WHAT THE TASK ASKS: The data below holds a line containing "Lemma doomed_plain root" and a line containing "fk ∈ by_parent_delete"; please quote exactly those two lines and every line between them, and nothing else.

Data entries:
-.-.-

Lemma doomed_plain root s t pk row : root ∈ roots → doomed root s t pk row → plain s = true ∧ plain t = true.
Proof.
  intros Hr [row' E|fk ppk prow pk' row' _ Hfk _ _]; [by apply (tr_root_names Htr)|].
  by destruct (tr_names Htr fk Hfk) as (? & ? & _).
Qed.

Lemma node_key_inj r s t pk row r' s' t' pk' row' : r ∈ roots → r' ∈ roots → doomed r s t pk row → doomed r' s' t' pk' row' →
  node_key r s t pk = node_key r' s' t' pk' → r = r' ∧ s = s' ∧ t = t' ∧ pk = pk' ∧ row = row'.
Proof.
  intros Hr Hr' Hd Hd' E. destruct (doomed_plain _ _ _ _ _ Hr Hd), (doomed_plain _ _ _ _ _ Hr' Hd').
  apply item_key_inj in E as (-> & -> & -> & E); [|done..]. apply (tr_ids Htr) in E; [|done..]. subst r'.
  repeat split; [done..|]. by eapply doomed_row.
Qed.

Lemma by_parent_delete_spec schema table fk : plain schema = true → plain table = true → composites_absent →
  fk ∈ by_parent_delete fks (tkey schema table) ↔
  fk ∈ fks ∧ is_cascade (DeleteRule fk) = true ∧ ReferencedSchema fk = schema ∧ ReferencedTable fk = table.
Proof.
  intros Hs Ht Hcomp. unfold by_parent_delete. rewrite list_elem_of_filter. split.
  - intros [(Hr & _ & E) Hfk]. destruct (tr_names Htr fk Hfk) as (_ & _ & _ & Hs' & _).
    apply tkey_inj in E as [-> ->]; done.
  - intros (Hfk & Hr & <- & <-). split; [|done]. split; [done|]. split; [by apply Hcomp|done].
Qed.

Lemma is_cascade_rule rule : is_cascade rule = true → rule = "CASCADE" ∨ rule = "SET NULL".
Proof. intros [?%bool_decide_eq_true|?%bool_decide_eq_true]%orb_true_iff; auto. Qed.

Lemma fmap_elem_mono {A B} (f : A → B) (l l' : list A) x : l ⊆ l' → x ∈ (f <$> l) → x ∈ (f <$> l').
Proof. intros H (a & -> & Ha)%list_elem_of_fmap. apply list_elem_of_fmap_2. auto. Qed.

-.-.-

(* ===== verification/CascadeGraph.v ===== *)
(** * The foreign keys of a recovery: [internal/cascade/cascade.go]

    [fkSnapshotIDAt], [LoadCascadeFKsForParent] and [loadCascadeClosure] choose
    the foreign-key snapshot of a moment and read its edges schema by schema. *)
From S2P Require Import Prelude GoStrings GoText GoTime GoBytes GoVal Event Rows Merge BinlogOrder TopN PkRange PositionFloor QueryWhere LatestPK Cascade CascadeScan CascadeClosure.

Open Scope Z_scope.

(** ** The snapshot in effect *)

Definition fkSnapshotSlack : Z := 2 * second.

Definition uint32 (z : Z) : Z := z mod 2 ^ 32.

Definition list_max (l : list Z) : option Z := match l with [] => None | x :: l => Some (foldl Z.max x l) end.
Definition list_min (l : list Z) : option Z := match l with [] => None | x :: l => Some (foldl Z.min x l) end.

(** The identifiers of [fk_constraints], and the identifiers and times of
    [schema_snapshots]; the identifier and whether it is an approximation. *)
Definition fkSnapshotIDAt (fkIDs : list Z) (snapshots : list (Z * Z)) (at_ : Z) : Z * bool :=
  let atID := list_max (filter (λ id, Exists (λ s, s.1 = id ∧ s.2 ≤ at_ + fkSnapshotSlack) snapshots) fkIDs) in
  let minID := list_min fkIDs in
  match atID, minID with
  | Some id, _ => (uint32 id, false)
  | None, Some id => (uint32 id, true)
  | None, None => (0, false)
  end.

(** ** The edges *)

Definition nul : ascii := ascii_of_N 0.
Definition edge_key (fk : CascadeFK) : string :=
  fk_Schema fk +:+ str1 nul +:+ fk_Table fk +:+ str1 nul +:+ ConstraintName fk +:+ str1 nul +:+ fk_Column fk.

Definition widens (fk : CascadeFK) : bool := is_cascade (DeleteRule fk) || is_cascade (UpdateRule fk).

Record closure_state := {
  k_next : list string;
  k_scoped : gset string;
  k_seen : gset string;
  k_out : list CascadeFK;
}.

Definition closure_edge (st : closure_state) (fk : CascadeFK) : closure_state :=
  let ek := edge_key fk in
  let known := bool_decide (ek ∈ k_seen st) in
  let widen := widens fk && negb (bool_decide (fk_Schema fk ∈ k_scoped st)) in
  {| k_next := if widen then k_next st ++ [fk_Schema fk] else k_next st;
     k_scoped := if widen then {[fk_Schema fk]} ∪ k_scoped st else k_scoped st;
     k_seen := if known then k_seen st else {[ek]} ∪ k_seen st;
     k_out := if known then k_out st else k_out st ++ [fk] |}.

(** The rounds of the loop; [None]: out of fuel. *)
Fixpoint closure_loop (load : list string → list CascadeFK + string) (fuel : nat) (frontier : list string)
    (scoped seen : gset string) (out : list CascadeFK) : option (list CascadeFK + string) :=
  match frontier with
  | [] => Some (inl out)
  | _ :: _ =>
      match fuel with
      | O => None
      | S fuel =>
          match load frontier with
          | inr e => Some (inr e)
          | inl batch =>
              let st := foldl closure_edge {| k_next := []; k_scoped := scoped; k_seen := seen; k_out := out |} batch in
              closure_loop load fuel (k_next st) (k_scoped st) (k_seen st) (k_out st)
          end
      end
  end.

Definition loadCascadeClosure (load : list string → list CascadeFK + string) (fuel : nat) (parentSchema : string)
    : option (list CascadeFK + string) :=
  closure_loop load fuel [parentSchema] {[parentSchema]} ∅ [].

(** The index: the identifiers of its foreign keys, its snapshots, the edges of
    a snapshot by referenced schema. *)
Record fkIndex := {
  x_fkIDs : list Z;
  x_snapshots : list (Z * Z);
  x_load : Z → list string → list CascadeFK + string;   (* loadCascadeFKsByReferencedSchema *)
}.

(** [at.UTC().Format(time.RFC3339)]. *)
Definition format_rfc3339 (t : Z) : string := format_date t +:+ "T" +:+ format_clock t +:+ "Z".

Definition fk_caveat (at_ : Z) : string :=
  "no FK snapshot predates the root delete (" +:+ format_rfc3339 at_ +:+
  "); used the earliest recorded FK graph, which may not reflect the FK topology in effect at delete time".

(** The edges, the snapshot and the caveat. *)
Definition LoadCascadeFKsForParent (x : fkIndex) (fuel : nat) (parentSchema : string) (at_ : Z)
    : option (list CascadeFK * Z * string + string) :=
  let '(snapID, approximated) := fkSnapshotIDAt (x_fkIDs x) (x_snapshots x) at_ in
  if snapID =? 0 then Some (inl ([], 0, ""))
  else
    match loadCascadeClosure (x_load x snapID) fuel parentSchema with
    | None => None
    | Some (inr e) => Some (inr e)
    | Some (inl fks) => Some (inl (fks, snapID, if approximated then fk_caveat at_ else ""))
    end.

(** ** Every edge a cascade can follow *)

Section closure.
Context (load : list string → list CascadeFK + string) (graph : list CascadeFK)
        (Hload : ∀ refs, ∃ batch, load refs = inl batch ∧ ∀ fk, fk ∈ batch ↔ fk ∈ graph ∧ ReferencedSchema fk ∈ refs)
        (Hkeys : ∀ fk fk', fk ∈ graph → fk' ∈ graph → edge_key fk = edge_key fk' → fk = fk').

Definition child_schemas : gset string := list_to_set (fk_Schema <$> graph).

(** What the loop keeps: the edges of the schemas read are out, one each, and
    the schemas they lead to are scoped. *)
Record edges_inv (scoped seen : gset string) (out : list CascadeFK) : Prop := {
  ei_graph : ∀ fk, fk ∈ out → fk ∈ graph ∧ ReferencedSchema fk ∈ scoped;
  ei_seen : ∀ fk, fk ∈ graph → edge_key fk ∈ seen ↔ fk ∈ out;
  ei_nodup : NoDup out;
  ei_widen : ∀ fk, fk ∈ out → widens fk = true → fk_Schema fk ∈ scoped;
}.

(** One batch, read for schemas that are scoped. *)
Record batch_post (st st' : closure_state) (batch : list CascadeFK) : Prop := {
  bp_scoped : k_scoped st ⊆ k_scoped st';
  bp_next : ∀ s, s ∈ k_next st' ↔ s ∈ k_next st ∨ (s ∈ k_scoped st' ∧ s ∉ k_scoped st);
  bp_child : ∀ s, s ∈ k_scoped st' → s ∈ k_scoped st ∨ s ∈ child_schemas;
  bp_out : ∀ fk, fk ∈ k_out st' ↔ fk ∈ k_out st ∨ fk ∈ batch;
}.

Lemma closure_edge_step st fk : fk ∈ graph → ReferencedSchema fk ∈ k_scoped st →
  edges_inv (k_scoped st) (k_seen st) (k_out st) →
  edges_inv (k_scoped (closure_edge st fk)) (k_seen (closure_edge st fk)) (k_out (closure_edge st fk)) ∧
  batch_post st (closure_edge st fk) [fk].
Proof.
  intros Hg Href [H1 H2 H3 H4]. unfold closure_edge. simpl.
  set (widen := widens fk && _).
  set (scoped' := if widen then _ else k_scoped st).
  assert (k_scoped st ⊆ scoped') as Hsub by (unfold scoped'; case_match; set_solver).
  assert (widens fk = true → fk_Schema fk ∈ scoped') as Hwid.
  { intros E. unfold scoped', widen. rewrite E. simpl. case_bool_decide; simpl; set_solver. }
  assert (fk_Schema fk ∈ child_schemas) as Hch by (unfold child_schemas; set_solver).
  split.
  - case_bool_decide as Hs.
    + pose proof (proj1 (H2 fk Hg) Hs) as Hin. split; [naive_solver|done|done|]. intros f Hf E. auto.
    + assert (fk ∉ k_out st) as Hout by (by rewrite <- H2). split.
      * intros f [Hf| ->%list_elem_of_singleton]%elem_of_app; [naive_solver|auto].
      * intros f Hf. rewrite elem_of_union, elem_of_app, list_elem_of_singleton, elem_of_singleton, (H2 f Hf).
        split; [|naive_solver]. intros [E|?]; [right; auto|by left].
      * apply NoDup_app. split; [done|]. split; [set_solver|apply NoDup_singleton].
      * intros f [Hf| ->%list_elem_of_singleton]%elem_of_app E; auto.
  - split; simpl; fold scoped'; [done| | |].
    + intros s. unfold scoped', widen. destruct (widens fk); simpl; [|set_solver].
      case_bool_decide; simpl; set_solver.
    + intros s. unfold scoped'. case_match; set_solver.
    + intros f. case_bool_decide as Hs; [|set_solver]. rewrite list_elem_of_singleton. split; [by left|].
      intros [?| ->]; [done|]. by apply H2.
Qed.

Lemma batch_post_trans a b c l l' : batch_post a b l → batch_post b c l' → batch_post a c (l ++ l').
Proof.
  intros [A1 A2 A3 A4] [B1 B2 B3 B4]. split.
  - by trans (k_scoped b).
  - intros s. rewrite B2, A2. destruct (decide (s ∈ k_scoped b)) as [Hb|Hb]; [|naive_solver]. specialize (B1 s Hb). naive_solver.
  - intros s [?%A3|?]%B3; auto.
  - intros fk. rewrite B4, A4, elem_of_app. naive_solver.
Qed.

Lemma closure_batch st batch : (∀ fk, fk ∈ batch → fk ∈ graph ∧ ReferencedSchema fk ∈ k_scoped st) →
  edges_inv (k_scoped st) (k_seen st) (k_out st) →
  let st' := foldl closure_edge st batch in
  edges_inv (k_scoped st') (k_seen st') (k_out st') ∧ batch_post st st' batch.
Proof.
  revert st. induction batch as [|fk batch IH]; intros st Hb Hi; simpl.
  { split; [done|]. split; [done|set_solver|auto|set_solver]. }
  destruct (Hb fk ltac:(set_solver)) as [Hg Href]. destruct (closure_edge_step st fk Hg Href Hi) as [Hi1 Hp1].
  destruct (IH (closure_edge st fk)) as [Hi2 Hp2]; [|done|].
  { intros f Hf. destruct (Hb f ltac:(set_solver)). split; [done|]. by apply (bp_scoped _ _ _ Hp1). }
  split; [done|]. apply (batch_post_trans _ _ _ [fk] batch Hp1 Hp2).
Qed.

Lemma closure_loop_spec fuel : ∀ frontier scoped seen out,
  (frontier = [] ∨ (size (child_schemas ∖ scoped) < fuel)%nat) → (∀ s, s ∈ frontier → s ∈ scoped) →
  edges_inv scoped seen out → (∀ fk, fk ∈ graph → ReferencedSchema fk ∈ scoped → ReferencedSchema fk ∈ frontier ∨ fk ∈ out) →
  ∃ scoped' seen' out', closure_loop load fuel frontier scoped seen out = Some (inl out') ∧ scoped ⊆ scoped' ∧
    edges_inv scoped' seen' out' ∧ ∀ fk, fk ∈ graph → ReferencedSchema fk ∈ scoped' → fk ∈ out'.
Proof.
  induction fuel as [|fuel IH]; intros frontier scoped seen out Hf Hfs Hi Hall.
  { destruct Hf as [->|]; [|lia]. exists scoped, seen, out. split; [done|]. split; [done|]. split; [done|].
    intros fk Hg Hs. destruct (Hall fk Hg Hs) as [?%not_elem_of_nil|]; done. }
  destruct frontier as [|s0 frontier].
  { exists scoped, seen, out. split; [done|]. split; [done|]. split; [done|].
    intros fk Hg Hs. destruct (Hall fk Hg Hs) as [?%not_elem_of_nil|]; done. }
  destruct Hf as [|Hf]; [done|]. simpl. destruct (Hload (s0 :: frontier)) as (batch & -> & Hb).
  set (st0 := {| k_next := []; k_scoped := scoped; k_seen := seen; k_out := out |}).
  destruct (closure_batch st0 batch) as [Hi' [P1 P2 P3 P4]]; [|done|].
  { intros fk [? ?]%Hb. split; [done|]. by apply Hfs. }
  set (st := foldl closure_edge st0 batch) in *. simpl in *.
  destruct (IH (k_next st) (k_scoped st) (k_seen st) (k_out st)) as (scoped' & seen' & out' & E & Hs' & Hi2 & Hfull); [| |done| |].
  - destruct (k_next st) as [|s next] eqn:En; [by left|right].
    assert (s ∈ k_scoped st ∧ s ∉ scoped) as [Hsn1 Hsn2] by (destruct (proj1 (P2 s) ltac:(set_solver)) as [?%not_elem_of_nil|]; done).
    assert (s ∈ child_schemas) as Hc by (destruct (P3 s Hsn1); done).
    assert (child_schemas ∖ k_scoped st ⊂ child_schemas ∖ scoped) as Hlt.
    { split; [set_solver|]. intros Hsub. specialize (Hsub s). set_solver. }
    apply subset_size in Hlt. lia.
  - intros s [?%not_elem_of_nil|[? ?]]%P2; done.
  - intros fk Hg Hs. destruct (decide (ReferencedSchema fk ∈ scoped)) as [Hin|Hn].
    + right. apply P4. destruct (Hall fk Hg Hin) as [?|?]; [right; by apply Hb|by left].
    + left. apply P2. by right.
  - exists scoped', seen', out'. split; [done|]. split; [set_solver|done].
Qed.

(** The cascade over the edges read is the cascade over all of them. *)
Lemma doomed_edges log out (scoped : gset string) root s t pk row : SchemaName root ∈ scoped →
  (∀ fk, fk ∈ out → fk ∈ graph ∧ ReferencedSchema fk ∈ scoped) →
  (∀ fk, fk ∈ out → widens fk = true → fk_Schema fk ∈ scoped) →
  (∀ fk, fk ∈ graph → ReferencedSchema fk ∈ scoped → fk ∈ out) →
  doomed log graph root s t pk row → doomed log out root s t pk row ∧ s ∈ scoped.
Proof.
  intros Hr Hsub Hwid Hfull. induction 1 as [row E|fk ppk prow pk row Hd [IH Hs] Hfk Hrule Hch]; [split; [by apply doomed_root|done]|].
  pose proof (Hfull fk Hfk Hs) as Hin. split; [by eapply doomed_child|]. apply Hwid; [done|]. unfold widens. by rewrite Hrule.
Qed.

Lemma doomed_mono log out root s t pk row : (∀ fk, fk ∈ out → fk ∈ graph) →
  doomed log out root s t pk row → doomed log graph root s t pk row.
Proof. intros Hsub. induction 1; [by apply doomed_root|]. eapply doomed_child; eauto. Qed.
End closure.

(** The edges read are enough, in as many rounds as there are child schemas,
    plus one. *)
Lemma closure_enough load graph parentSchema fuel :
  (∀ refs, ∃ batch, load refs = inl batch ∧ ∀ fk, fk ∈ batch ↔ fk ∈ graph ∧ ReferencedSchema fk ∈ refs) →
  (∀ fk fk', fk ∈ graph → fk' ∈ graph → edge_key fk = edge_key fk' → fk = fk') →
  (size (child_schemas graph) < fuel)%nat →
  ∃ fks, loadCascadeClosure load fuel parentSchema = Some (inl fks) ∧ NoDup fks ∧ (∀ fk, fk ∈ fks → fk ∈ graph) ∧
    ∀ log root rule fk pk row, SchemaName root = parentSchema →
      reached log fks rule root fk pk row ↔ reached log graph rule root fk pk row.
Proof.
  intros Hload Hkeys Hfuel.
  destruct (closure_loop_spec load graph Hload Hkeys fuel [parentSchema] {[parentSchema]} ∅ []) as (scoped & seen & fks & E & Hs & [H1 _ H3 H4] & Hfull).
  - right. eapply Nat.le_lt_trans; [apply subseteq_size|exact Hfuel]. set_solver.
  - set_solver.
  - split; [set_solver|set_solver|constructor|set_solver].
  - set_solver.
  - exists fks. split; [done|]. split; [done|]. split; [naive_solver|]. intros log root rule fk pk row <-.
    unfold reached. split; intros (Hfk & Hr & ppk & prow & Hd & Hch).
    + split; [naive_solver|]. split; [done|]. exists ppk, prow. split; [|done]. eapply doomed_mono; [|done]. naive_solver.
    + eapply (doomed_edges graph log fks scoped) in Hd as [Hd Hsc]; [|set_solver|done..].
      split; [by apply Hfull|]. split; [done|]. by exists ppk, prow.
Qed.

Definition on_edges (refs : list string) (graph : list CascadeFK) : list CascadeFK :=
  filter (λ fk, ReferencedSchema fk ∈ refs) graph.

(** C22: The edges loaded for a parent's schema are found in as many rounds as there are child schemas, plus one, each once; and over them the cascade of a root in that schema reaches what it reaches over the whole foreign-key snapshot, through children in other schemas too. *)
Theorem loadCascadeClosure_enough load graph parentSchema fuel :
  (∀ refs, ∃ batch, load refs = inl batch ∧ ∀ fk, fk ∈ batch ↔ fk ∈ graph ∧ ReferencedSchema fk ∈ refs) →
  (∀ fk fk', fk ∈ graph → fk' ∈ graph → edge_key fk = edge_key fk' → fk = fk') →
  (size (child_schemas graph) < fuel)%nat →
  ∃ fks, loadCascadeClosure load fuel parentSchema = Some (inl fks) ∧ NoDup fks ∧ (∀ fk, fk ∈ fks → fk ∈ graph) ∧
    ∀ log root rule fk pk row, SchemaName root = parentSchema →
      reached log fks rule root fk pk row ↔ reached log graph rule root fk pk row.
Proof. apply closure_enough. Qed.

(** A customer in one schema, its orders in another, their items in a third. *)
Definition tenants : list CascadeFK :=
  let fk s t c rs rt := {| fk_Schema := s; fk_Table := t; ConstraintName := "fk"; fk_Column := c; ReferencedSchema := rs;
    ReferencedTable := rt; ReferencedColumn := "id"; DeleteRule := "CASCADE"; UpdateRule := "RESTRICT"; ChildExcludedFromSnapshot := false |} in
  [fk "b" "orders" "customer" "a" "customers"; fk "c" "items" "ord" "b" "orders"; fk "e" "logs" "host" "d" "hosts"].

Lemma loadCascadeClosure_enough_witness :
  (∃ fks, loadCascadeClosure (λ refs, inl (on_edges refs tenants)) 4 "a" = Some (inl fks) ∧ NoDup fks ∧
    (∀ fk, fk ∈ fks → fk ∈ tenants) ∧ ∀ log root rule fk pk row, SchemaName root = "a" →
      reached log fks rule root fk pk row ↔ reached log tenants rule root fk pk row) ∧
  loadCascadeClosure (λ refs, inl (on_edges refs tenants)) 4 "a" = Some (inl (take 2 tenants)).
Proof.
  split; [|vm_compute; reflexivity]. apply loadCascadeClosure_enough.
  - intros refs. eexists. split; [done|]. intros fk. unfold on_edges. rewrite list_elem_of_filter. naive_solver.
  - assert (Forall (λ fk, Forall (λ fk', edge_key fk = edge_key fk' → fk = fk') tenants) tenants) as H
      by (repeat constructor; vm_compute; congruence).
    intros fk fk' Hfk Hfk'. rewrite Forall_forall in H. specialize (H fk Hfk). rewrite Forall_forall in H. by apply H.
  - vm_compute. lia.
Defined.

-.-.-

RESULT OF THE EXERCISE:
Lemma doomed_plain root s t pk row : root ∈ roots → doomed root s t pk row → plain s = true ∧ plain t = true.
Proof.
  intros Hr [row' E|fk ppk prow pk' row' _ Hfk _ _]; [by apply (tr_root_names Htr)|].
  by destruct (tr_names Htr fk Hfk) as (? & ? & _).
Qed.

Lemma node_key_inj r s t pk row r' s' t' pk' row' : r ∈ roots → r' ∈ roots → doomed r s t pk row → doomed r' s' t' pk' row' →
  node_key r s t pk = node_key r' s' t' pk' → r = r' ∧ s = s' ∧ t = t' ∧ pk = pk' ∧ row = row'.
Proof.
  intros Hr Hr' Hd Hd' E. destruct (doomed_plain _ _ _ _ _ Hr Hd), (doomed_plain _ _ _ _ _ Hr' Hd').
  apply item_key_inj in E as (-> & -> & -> & E); [|done..]. apply (tr_ids Htr) in E; [|done..]. subst r'.
  repeat split; [done..|]. by eapply doomed_row.
Qed.

Lemma by_parent_delete_spec schema table fk : plain schema = true → plain table = true → composites_absent →
  fk ∈ by_parent_delete fks (tkey schema table) ↔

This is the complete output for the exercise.